--- Records supplied ---
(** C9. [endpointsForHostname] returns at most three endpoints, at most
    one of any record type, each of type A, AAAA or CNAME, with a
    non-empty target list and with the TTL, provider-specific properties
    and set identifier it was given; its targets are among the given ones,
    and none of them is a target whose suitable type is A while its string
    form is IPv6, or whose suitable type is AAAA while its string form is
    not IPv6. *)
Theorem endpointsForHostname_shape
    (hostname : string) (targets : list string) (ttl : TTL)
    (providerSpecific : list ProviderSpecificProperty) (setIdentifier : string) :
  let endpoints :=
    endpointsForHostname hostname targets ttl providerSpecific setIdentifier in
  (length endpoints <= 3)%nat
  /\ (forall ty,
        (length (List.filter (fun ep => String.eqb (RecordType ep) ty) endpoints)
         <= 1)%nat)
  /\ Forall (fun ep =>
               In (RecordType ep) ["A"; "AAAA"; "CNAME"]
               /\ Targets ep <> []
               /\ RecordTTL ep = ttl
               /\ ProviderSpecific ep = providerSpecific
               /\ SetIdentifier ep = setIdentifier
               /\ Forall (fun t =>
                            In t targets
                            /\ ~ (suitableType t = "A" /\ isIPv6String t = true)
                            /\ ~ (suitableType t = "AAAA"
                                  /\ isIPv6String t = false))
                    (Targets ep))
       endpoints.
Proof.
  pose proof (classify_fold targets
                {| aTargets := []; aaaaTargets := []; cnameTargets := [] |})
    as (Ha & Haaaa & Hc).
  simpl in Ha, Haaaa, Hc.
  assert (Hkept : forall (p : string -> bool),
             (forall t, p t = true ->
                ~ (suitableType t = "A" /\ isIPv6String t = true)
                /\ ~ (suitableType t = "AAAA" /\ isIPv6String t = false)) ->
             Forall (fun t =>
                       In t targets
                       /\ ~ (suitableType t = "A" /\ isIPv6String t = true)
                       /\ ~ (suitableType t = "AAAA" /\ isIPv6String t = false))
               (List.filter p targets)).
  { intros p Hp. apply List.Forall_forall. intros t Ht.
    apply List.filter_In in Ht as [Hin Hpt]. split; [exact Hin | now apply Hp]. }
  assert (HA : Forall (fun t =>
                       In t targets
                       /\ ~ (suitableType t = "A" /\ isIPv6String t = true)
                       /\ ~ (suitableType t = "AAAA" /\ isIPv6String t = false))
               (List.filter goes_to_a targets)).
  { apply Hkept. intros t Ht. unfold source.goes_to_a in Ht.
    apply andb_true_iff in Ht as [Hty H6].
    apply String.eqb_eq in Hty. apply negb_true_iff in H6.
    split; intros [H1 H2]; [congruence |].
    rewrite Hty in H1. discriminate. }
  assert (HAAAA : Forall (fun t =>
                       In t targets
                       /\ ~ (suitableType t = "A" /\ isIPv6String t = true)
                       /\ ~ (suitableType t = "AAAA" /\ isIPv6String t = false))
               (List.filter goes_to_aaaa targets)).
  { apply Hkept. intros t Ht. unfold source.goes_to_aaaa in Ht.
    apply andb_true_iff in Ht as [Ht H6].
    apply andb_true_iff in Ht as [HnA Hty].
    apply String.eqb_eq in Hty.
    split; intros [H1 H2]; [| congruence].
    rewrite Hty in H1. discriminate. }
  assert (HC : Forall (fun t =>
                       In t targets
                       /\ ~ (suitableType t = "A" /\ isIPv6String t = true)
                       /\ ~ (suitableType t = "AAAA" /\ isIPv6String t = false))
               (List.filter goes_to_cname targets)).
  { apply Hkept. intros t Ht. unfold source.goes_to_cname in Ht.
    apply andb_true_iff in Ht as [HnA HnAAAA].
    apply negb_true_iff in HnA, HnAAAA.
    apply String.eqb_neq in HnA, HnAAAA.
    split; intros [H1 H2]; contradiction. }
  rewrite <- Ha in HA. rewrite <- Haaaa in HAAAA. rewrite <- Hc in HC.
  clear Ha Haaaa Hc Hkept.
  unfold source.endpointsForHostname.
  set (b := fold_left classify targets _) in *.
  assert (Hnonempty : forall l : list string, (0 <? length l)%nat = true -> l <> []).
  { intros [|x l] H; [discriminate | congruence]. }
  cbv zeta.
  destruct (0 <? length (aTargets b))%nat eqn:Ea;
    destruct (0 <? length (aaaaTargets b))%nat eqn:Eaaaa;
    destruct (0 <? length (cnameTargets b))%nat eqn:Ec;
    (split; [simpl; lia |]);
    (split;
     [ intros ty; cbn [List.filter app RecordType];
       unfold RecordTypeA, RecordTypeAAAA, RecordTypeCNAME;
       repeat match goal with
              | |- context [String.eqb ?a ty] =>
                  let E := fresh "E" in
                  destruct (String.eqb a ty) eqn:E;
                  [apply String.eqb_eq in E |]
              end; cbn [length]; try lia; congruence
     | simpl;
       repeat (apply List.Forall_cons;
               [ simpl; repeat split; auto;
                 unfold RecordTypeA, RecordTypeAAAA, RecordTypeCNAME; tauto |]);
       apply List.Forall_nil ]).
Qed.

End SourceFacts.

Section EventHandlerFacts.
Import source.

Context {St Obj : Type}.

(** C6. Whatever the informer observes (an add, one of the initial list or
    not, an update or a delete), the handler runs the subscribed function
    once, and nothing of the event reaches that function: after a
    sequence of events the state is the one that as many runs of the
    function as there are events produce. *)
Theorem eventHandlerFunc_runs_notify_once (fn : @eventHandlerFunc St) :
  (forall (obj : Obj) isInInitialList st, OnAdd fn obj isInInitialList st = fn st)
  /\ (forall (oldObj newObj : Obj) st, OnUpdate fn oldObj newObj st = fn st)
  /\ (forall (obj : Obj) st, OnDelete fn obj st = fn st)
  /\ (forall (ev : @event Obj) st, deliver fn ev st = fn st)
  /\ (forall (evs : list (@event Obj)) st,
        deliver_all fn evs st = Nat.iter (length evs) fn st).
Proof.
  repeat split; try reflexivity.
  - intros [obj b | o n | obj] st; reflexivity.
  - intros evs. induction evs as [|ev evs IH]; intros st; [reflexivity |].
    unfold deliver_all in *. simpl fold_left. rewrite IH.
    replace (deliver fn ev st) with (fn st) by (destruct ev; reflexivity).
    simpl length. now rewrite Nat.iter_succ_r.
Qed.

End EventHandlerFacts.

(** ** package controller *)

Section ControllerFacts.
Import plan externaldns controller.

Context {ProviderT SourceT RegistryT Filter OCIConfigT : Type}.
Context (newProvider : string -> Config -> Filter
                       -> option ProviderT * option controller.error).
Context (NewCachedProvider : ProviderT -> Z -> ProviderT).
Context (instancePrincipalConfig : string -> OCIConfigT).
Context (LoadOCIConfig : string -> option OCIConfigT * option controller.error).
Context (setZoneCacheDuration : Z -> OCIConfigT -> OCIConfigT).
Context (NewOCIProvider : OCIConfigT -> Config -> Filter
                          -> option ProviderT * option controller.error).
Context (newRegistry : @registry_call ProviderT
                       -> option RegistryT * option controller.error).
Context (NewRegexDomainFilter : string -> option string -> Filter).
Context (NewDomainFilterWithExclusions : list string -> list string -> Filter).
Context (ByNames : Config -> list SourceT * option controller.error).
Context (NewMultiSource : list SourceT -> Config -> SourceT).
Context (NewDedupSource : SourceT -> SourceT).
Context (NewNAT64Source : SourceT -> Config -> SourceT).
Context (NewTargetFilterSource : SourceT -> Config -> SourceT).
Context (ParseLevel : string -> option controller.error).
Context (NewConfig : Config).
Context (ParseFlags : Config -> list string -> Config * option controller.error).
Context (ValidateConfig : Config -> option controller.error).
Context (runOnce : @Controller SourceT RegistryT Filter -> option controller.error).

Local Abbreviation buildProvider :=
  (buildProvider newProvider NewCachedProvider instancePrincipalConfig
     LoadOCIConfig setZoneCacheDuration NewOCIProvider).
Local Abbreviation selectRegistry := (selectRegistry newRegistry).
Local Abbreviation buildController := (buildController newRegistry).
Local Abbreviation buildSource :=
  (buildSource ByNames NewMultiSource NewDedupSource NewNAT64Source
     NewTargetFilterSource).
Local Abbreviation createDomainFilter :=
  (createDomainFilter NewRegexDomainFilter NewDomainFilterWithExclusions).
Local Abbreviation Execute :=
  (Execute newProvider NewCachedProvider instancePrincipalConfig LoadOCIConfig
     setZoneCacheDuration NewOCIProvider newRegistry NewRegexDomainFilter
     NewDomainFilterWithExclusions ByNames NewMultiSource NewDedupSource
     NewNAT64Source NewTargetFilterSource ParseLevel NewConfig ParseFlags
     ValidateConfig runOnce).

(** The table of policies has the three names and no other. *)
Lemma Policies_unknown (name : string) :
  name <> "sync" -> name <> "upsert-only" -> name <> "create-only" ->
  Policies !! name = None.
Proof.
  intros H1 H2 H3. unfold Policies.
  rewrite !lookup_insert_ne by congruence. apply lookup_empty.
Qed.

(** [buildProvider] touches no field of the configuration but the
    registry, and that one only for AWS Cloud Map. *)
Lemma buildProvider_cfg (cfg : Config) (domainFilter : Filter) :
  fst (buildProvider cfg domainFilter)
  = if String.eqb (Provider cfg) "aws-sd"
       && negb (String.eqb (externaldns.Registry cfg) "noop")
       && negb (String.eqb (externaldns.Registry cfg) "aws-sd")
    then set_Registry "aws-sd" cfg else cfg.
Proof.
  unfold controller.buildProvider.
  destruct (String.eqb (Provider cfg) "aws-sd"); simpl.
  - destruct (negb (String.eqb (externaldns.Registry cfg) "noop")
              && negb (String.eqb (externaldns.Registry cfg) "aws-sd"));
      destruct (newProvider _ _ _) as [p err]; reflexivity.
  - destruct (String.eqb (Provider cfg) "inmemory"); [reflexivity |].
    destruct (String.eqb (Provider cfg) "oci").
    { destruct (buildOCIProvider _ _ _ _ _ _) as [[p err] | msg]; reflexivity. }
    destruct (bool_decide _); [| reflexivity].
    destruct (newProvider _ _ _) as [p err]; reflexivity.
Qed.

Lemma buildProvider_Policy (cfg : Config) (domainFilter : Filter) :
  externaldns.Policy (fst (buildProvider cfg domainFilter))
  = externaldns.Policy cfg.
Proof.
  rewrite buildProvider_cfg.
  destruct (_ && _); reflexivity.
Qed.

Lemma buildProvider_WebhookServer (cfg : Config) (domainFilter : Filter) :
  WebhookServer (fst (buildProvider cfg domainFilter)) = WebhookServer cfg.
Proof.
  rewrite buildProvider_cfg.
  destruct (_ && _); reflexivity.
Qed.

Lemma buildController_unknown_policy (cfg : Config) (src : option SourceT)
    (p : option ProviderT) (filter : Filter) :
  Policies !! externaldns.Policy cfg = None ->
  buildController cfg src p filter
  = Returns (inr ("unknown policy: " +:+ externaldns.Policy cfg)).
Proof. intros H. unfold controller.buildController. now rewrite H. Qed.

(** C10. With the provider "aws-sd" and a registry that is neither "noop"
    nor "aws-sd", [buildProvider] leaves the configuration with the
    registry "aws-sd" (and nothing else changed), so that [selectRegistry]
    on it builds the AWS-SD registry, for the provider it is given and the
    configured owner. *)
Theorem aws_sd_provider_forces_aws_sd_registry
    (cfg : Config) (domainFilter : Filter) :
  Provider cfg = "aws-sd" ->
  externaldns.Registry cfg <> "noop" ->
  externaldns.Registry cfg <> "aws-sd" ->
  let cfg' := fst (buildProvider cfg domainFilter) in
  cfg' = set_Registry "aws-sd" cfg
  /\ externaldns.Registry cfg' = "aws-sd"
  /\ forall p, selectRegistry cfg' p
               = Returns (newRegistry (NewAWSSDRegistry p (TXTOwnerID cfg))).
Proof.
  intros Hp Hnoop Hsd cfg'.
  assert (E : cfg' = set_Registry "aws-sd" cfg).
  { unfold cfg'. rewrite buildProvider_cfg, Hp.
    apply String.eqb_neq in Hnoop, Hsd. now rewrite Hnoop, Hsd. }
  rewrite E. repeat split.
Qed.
---
- Exercise aim
The lines to return are those holding the string "that" anywhere in the listing above.

- Result of the task
    once, and nothing of the event reaches that function: after a
    sequence of events the state is the one that as many runs of the
    registry, and that one only for AWS Cloud Map. *)
(** C10. With the provider "aws-sd" and a registry that is neither "noop"
    registry "aws-sd" (and nothing else changed), so that [selectRegistry]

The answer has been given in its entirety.